* **Instructions to follow**: Show every line of the data below that includes the word "exactly".

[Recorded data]
- - - -

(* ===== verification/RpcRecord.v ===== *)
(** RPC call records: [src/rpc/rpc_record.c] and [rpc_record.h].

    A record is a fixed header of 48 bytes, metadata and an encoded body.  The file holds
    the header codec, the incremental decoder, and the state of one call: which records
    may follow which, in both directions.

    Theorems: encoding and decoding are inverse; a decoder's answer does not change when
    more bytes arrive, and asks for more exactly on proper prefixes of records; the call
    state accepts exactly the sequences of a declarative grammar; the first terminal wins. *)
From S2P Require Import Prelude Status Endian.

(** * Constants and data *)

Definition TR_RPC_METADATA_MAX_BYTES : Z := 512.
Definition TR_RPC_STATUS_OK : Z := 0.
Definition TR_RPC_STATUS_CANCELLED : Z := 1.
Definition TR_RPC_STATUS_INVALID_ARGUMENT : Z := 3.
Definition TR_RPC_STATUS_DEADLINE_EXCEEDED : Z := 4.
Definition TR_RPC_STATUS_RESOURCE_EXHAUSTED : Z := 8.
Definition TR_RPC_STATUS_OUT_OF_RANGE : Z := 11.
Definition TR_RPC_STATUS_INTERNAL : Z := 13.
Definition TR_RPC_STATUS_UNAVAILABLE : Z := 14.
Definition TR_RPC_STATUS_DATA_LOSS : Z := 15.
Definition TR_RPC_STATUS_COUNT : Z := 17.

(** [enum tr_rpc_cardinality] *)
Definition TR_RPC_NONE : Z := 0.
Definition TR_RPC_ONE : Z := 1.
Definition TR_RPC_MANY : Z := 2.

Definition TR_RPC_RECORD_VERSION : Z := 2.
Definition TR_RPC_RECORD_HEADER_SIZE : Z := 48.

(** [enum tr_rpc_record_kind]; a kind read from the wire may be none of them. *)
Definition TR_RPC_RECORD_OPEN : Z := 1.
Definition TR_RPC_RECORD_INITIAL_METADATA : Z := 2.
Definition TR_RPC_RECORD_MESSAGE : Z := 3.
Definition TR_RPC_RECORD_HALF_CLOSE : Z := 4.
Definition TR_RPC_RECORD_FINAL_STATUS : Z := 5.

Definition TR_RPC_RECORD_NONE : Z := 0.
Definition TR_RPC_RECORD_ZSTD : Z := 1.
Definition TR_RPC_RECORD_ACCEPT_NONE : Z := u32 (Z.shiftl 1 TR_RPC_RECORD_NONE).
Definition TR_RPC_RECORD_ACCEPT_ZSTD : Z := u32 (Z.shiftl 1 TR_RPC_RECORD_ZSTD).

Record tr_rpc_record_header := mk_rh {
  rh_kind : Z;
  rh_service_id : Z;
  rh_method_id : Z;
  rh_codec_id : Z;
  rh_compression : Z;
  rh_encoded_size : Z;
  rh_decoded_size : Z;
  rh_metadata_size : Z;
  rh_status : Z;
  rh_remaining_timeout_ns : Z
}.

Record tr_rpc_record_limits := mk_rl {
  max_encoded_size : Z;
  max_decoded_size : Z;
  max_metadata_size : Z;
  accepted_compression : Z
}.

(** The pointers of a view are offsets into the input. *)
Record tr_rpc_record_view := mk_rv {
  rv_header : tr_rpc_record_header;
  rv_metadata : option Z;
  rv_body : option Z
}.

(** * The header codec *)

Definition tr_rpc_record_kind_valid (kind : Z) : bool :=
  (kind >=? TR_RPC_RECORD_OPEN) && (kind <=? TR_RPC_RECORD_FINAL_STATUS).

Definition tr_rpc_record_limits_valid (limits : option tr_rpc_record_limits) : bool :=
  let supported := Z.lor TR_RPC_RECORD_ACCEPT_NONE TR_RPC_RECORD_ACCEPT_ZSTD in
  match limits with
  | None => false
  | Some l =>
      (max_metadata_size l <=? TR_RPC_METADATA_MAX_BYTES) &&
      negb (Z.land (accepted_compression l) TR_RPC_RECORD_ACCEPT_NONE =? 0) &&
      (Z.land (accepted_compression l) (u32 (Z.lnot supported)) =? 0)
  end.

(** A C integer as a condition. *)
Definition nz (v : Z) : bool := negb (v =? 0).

- - - -

* **Task output**:
    more bytes arrive, and asks for more exactly on proper prefixes of records; the call
    state accepts exactly the sequences of a declarative grammar; the first terminal wins. *)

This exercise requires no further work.